The idea is this to...
Is this correct?
import polars as pl
from unicodedata import normalize
from lingua import Language, LanguageDetectorBuilder
from nltk.corpus import stopwords
languages = [Language.ENGLISH, Language.FRENCH]
detector = LanguageDetectorBuilder.from_languages(*languages).build()
test = pl.DataFrame(
{
"id": [1, 2, 3, 4],
"NaicsDescription": ['Full service restuarants', 'The Manufacturing of toys and trains', 'POWER GENERATING STATIONS', 'the short term rental of cottages']
}
)
def lang_identifier(text: str):
'''
Language identification of text. This is just a simple wrapper around lingua function.
Parameters
----------
text : str
Input string to identify language for.
Returns
-------
language : str
Returns either 'EN' or 'FR' or None if input text is not of type string.
'''
language = None
if isinstance(text, str):
language = detector.detect_language_of(text)
if language:
language = language.iso_code_639_1.name
return language
en_stopwords = '|'.join(set(w.lower() for w in stopwords.words('english')))
fr_stopwords = '|'.join(set(w.lower() for w in stopwords.words('french')))
bilingual_stopwords = '|'.join(set(w.lower() for w in stopwords.words('english') + stopwords.words('french')))
test = test.with_columns(
pl.col('NaicsDescription')
.str.to_lowercase().alias('NaicsDescription_')
).with_columns(
pl.when(pl.col('NaicsDescription').map_elements(lang_identifier, return_dtype=pl.String) == 'FR')
.then(
pl.col('NaicsDescription_').str.replace_all(r'\b(?:' + fr_stopwords + r')\b', ' ')
)
.when(pl.col('NaicsDescription').map_elements(lang_identifier, return_dtype=pl.String) == 'EN')
.then(
pl.col('NaicsDescription_').str.replace_all(r'\b(?:' + en_stopwords + r')\b', ' ')
)
.otherwise(
pl.col('NaicsDescription_').str.replace_all(r'\b(?:' + bilingual_stopwords + r')\b', ' ')
)
).with_columns(
pl.col('NaicsDescription_').map_elements(lambda x: normalize('NFKD',x)
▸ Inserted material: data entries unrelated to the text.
(** * Habit tracker: the local state and synchronisation model of [src/App.tsx]

    A shallow embedding of the domain reducer, the local-storage hook, the
    Google-Sheets hook (which in this build only mirrors local storage), the
    event handlers of [App] and the derived-view calculators of the Today,
    Calendar and Stats views, followed by the properties established for
    them.

    Conventions.
    - JavaScript strings are [string]; [===] on strings is [String.eqb].
    - Arrays are lists; [push] appends at the end, [filter] and [find] are
      [List.filter] and [List.find].
    - The two slider scores are integers ([parseInt] of the slider value),
      modelled in [Z].
    - Ratios of array lengths are modelled as exact rationals extended with
      the two special values a division of lengths can produce ([JsNum]);
      the rounding of IEEE doubles is not modelled. *)

From Stdlib Require Import List String Ascii Bool Arith ZArith QArith Qround Lia Lqa.
From Stdlib Require Import Permutation.
Import ListNotations.

Close Scope Q_scope.
Local Open Scope string_scope.
Local Open Scope list_scope.
Local Open Scope nat_scope.

(** * Part I: the model *)

(** ** Types *)

Module Habit.
Record t : Type := mk
  { id : string;
    icon : string;
    name : string;
    active : bool }.
End Habit.

Module DailyLog.
Record t : Type := mk
  { date : string;       (* YYYY-MM-DD *)
    habitId : string;
    completed : bool }.
End DailyLog.

Module MoodLog.
Record t : Type := mk
  { date : string;       (* YYYY-MM-DD *)
    moodScore : Z;       (* 1-10 *)
    motivationScore : Z  (* 1-10 *) }.
End MoodLog.

(** ['today' | 'calendar' | 'stats' | 'settings'] *)
Module View.
Inductive t : Type := today | calendar | stats | settings.
End View.

(** A JavaScript [Date], as its time value. *)
Definition JsDate : Type := Z.

Module AppState.
Record t : Type := mk
  { habits : list Habit.t;
    dailyLogs : list DailyLog.t;
    moodLogs : list MoodLog.t;
    currentView : View.t;
    currentMonth : JsDate;
    isLoading : bool;
    isSyncing : bool;
    error : option string }.
End AppState.

Module Config.
Record t : Type := mk
  { spreadsheetId : string;
    apiKey : string }.
End Config.

(** The object [{ habits, dailyLogs, moodLogs }] returned by [fetchData],
    exposed as [data] by the hook and carried by [SET_DATA]. *)
Module Data.
Record t : Type := mk
  { habits : list Habit.t;
    dailyLogs : list DailyLog.t;
    moodLogs : list MoodLog.t }.
End Data.

(** ** Array helpers *)

(** [Array.prototype.findIndex]: the index of the first element that
    satisfies [p], or [-1]. *)
Fixpoint findIndexFrom {A : Type} (p : A -> bool) (l : list A) (i : Z) : Z :=
  match l with
  | [] => (-1)%Z
  | x :: r => if p x then i else findIndexFrom p r (i + 1)%Z
  end.

Definition findIndex {A : Type} (p : A -> bool) (l : list A) : Z :=
  findIndexFrom p l 0%Z.

(** [arr[i] = v] for an index inside the array.  (Outside it JavaScript
    would grow the array; the only index ever assigned comes from
    [findIndex] and is inside, see [findIndex_in_range].) *)
Fixpoint arraySet {A : Type} (l : list A) (i : nat) (v : A) : list A :=
  match l, i with
  | [], _ => []
  | _ :: r, O => v :: r
  | x :: r, S j => x :: arraySet r j v
  end.

(** Truthiness of a string: every string but the empty one. *)
Definition truthy (s : string) : bool := negb (s =? EmptyString)%string.

(** ** Numbers produced by dividing array lengths *)

Inductive JsNum : Type :=
| Fin (q : Q)
| PosInf
| NaN.

(** [a / b] for two array lengths: [0 / 0] is [NaN], [a / 0] is
    [Infinity] for positive [a]. *)
Definition lengthRatio (a b : nat) : JsNum :=
  match b with
  | O => match a with O => NaN | S _ => PosInf end
  | S _ => Fin (Z.of_nat a # Pos.of_nat b)
  end.

(** [x * k] for a positive literal [k] *)
Definition jsTimes (x : JsNum) (k : Q) : JsNum :=
  match x with
  | Fin q => Fin (q * k)
  | PosInf => PosInf
  | NaN => NaN
  end.

(** [x >= k] *)
Definition jsGe (x : JsNum) (k : Q) : bool :=
  match x with
  | Fin q => Qle_bool k q
  | PosInf => true
  | NaN => false
  end.

(** [x > k] *)
Definition jsGt (x : JsNum) (k : Q) : bool :=
  match x with
  | Fin q => negb (Qle_bool q k)
  | PosInf => true
  | NaN => false
  end.

(** ** Reducer *)

Inductive Action : Type :=
| SET_LOADING (payload : bool)
| SET_SYNCING (payload : bool)
| SET_ERROR (payload : option string)
| SET_DATA (payload : Data.t)
| SET_VIEW (payload : View.t)
| SET_MONTH (payload : JsDate)
| TOGGLE_HABIT (date habitId : string)
| UPDATE_MOOD (payload : MoodLog.t).

Definition initialState (now : JsDate) : AppState.t :=
  AppState.mk [] [] [] View.today now true false None.

(** [l.date === date && l.habitId === habitId] *)
Definition sameKey (date habitId : string) (l : DailyLog.t) : bool :=
  (DailyLog.date l =? date)%string && (DailyLog.habitId l =? habitId)%string.
(** Every declaration of a document is a tree the transformer cannot fail on. *)
Definition iterable_declarations (md : ModuleMetadata) : Prop :=
  ∀ declarations n,
    metadata md = Some declarations → n ∈ declarations.*1 →
    iterable_parameters (obj_get declarations n) = true.

(** A project on which the resolver cannot raise: module resolution never
    throws, the transformer cannot fail on a declaration of a document the
    host selects, and version mismatches, if any, go to an error
    recorder. *)
Definition quiet_project (host : StaticSymbolResolverHost) (errorRecorder : bool)
    : Prop :=
  never_throws host ∧
  (∀ f, iterable_declarations (selected_metadata host f)) ∧
  (errorRecorder = true ∨
   ∀ f, version (selected_metadata host f) = SUPPORTED_SCHEMA_VERSION).

(** The same for the documents a state holds in its cache already. *)
Definition quiet_state (st : state) : Prop :=
  ∀ f md, metadataCache st !! f = Some md → iterable_declarations md.

(** [returnsF c Q]: from a quiet state, [c] does not raise, ends in a
    quiet state, and returns a value in [Q]. *)
Definition returnsF {A} (c : MF A) (Q : A → Prop) : Prop :=
  ∀ st, quiet_state st →
        match c st with
        | Some (Val a st') => quiet_state st' ∧ Q a
        | Some (Exn _ _) => False
        | None => True
        end.

(** ** The entries an export directive makes

    The name under which an entry of an explicit export list is exported,
    and the name it has in the module it comes from. *)
Definition exported_as (x : ExportSymbol) : string :=
  match x with
  | ExportStr s => s
  | ExportObj _ as_ => as_
  end.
.encode('ascii', errors='ignore')
.decode('utf-8'), return_dtype=pl.String)
.str.replace_all(r'(?:[^\s\w]|_\d)+', ' ')
.str.replace_all(r'\b(?:\d+|\w{1,2})\b', ' ')
.str.replace_all(r'\s\s+', ' ')
.str.strip_chars()
.replace('', None)
)
edit: full working example added...
It is hard to say without seeing any data whether there is a better way to approach what you are doing or whether any steps can be optimised. In future, a runnable example does make it a lot easier to help.
It does seem like each step depends on the last. Generally avoid map_elements
unless your logic cannot be expressed in polars expressions. In this case, it seems like your lang_identifier
function would not likely be able to be expressed as a polars expression, but impossible to be certain. Your unicode normalization seems to be the best approach and in line with this SO answer.
I think more than anything, this code can be refactored so the intent is clearer and repeated operations such as identifying the language and removing stopwords are factored out to a function or a variable.
Here is my attempt at that. It shouldn't change anything, just a refactor. It probably isn't perfect as I haven't been able to run it.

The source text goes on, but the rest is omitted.